» Source data

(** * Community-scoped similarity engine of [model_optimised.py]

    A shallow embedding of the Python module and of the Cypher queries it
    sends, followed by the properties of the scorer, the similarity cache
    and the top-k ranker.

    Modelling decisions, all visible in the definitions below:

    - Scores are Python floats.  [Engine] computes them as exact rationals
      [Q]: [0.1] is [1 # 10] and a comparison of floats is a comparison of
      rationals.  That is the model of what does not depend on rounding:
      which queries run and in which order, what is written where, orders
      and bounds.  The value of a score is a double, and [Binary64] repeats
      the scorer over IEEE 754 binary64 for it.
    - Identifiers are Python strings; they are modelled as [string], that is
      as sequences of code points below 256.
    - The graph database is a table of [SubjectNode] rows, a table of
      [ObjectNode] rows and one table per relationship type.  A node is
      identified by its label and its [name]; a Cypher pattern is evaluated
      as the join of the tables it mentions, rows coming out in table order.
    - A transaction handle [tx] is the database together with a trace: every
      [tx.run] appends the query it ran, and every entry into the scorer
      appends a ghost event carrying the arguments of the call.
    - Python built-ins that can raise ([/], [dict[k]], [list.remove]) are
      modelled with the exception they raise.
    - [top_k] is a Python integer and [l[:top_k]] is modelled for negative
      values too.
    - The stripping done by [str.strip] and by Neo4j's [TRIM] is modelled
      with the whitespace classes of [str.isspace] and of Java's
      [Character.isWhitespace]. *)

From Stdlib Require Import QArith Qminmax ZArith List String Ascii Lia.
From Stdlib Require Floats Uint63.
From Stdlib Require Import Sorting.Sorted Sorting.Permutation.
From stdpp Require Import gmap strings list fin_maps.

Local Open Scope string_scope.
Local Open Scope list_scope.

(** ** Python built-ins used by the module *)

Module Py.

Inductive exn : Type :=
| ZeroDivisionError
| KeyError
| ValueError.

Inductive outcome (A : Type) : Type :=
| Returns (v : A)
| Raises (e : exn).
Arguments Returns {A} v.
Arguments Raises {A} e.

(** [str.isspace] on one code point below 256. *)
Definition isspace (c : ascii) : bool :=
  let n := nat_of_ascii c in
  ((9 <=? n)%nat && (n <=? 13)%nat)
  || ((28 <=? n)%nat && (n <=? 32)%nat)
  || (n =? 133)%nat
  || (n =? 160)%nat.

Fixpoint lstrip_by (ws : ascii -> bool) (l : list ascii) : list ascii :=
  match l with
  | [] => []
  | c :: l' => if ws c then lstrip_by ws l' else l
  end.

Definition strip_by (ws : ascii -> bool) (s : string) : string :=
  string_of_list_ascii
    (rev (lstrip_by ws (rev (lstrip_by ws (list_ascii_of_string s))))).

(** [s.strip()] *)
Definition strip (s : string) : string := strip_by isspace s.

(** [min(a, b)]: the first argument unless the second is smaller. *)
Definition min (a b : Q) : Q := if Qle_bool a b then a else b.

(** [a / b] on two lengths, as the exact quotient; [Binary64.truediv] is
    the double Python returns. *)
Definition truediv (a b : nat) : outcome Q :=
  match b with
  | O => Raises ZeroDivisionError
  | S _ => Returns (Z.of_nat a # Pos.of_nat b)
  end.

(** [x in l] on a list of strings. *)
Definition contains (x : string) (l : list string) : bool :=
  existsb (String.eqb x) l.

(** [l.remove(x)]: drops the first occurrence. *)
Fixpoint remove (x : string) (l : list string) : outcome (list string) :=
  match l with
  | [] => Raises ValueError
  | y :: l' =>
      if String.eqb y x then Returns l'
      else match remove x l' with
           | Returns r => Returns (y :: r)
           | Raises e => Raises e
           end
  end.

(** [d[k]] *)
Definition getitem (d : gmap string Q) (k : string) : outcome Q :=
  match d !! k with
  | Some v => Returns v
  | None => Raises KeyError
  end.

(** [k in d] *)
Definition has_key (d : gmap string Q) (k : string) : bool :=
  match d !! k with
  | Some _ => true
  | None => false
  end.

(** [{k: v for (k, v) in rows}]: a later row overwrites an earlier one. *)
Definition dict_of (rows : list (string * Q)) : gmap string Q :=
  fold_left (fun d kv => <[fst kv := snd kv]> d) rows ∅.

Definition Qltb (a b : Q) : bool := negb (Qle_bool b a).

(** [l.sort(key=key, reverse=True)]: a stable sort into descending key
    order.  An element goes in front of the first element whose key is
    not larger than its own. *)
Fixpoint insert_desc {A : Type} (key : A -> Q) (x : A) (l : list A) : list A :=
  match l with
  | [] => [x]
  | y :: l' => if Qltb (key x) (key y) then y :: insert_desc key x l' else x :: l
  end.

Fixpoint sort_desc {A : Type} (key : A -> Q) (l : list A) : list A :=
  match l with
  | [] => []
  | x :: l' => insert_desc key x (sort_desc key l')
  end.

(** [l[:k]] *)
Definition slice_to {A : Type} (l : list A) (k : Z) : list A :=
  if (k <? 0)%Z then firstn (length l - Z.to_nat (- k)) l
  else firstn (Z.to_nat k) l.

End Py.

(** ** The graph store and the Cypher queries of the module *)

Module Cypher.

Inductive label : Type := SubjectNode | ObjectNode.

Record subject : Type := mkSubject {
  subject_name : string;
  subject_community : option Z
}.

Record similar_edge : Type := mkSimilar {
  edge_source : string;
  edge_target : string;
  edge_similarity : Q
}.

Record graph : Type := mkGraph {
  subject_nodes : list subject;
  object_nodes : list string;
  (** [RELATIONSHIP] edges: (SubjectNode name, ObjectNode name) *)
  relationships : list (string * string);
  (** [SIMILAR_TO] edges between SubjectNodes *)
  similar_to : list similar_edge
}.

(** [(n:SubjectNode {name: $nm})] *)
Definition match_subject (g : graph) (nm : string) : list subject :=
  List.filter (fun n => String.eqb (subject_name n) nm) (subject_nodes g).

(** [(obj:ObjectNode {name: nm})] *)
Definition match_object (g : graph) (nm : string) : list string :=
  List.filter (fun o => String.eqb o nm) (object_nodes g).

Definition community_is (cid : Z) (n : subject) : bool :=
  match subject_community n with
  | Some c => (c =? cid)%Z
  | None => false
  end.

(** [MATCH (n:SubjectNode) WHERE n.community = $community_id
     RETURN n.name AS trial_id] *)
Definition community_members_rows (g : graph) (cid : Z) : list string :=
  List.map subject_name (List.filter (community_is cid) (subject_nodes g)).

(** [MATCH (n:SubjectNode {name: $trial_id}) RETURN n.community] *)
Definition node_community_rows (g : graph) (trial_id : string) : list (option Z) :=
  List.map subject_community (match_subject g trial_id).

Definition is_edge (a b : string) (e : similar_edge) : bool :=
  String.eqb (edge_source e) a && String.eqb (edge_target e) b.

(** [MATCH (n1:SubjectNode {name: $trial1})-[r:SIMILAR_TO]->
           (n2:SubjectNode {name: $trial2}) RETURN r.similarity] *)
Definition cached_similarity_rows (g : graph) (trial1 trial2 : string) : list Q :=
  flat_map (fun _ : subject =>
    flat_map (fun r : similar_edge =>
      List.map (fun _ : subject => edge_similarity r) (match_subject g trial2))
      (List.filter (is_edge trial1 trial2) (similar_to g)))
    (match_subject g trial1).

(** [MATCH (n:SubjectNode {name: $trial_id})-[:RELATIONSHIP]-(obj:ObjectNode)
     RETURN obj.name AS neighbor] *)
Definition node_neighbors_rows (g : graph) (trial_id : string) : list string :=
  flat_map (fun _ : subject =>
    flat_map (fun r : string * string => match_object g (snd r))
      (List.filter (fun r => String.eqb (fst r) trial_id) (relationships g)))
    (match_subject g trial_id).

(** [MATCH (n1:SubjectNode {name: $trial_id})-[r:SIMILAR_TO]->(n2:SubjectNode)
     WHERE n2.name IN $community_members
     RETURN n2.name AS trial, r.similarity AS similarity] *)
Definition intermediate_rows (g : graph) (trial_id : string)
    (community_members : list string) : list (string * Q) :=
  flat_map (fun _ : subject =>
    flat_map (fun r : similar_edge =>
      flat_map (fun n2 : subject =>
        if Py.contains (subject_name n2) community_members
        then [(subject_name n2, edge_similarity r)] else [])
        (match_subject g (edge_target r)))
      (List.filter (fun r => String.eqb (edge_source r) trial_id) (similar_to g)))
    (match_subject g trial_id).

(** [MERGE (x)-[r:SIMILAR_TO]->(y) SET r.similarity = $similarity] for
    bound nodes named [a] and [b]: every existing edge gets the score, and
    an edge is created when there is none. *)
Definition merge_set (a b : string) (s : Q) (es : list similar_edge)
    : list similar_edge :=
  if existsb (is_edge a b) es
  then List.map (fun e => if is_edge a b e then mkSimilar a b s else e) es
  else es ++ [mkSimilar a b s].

» Work required
Where a line of the data above includes "rationals", copy that line.

» Response area
    - Scores are Python floats.  [Engine] computes them as exact rationals
      rationals.  That is the model of what does not depend on rounding:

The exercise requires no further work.